(** X13.  [GetDiskByNameAndSize] over the pages of the client.  Let the
    client answer the requests of the loop, the first with an empty token
    and each later one with the token of the page before, with [pages],
    the last of them the first page whose token is empty.  The loop needs
    one iteration for every page.  Given that many, the function has sent
    exactly these requests, all filtering on the name tag, and decides on
    the volumes of all the pages together: with more than one it fails
    with [ErrMultiDisks], with none it returns no disk and no error, and
    with one it returns that volume's id and size if the size is the
    capacity asked for in GiB and fails with [ErrDiskExistsDiffSize]
    otherwise. *)
Theorem GetDiskByNameAndSize_pages fuel c log name capacityBytes pages w' :
  disks.volumePages name (disks.ec2 c) "" pages w' ->
  let volumes := concat (ec2api.DescribeVolumesOutput.Volumes <$> pages) in
  let run := disks.GetDiskByNameAndSize BytesToGiB fuel c log name
                                        capacityBytes in
  (fuel < length pages -> run = None)
  /\ (length pages <= fuel ->
      exists out,
        run = Some ((w', (log ++ disks.volumeRequests name "" pages)%list),
                    out)
        /\ (1 < length volumes <-> out = disks.Failed disks.ErrMultiDisks)
        /\ (volumes = [] <-> out = disks.Done None)
        /\ (forall volume,
              volumes = [volume] ->
              out = if bool_decide (ec2api.Volume.Size volume
                                    = BytesToGiB capacityBytes)
                    then disks.Done
                           (Some {| disks.Disk.VolumeID :=
                                      ec2api.Volume.VolumeId volume;
                                    disks.Disk.CapacityGiB :=
                                      ec2api.Volume.Size volume |})
                    else disks.Failed disks.ErrDiskExistsDiffSize)).
Proof.
  intros Hpages volumes run. subst run. unfold disks.GetDiskByNameAndSize.
  rewrite (describeVolumesLoop_pages _ _ _ _ _ Hpages). cbn [app].
  fold volumes. split; intros Hfuel.
  - by rewrite decide_False by lia.
  - rewrite decide_True by lia. eexists. split; [reflexivity|].
    destruct volumes as [|volume [|other volumes]]; cbn [length].
    + rewrite bool_decide_eq_false_2 by lia.
      split; [split; [lia|done]|]. split; [done|]. by intros ? [=].
    + rewrite bool_decide_eq_false_2 by lia.
      split; [split; [lia|by case_bool_decide]|].
      split; [split; [done|by case_bool_decide]|].
      intros ? [= <-]. repeat case_bool_decide; done.
    + rewrite bool_decide_eq_true_2 by lia.
      split; [split; [done|lia]|]. split; [done|]. by intros ? [=].
Qed.

Lemma foldl_reservations (results : list ec2.Instance) reservations :
  foldl (fun results reservation =>
           (results ++ ec2api.Reservation.Instances reservation)%list)
        results reservations
  = (results ++ concat (ec2api.Reservation.Instances <$> reservations))%list.
Proof.
  revert results.
  induction reservations as [|reservation reservations IH]; intros results;
    cbn.
  - by rewrite app_nil_r.
  - by rewrite IH, <- app_assoc.
Qed.

(** The instance loop over a run of pages. *)
Lemma describeInstancesLoop_pages nodeID w nextToken pages w' :
  disks.instancePages nodeID w nextToken pages w' ->
  forall fuel log results,
    disks.describeInstancesLoop fuel w log nodeID nextToken results
    = if decide (length pages <= fuel)
      then Some ((w',
                  (log ++ disks.instanceRequests nodeID nextToken pages)%list),
                 disks.Done
                   (results ++ concat (disks.instancesOf <$> pages))%list)
      else None.
Proof.
  induction 1 as [w nextToken page w' Hcall Hlast
                 |w nextToken page w1 pages w' Hcall Hmore _ IH];
    intros [|fuel] log results; cbn [disks.describeInstancesLoop length];
    try (rewrite decide_False by lia; reflexivity).
  - rewrite Hcall, bool_decide_eq_true_2 by done.
    rewrite decide_True by lia. rewrite foldl_reservations. cbn.
    by rewrite app_nil_r.
  - rewrite Hcall, bool_decide_eq_false_2 by done. rewrite IH.
    rewrite foldl_reservations.
    destruct (decide (length pages <= fuel)).
    + rewrite decide_True by lia. cbn. by rewrite <- !app_assoc.
    + rewrite decide_False by lia. reflexivity.
Qed.

(** X14.  [getInstance] over the pages of the client.  Let the client
    answer the requests of the loop with [pages], as above.  With an
    iteration for every page the function has sent exactly these
    requests, each naming the one node, and it returns an instance
    exactly when the reservations of all the pages hold one instance
    between them, and then that instance.  Otherwise it fails with the
    error that reports the number of instances found, none or several. *)
Theorem getInstance_pages fuel c log nodeID pages w' :
  disks.instancePages nodeID (disks.ec2 c) "" pages w' ->
  let instances := concat (disks.instancesOf <$> pages) in
  let run := disks.getInstance fuel c log nodeID in
  (fuel < length pages -> run = None)
  /\ (length pages <= fuel ->
      exists out,
        run = Some ((w', (log ++ disks.instanceRequests nodeID "" pages)%list),
                    out)
        /\ (forall instance,
              out = disks.Done instance <-> instances = [instance])
        /\ (length instances ≠ 1 ->
            out = disks.Failed
                    (disks.errInstanceCount nodeID (length instances)))).
Proof.
  intros Hpages instances run. subst run. unfold disks.getInstance.
  rewrite (describeInstancesLoop_pages _ _ _ _ _ Hpages). cbn [app].
  fold instances. split; intros Hfuel.
  - by rewrite decide_False by lia.
  - rewrite decide_True by lia. eexists. split; [reflexivity|].
    destruct instances as [|instance [|other instances]]; cbn [length].
    + split; [by split|done].
    + split; [|lia]. intros ?. split; by intros [= <-].
    + split; [by split|done].
Qed.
####################
### EXERCISE GOAL:
Your answer should consist of the lines above that hold the word "nodeID".

### WRITTEN SOLUTION:
Lemma describeInstancesLoop_pages nodeID w nextToken pages w' :
  disks.instancePages nodeID w nextToken pages w' ->
    disks.describeInstancesLoop fuel w log nodeID nextToken results
                  (log ++ disks.instanceRequests nodeID nextToken pages)%list),
Theorem getInstance_pages fuel c log nodeID pages w' :
  disks.instancePages nodeID (disks.ec2 c) "" pages w' ->
  let run := disks.getInstance fuel c log nodeID in
        run = Some ((w', (log ++ disks.instanceRequests nodeID "" pages)%list),
                    (disks.errInstanceCount nodeID (length instances)))).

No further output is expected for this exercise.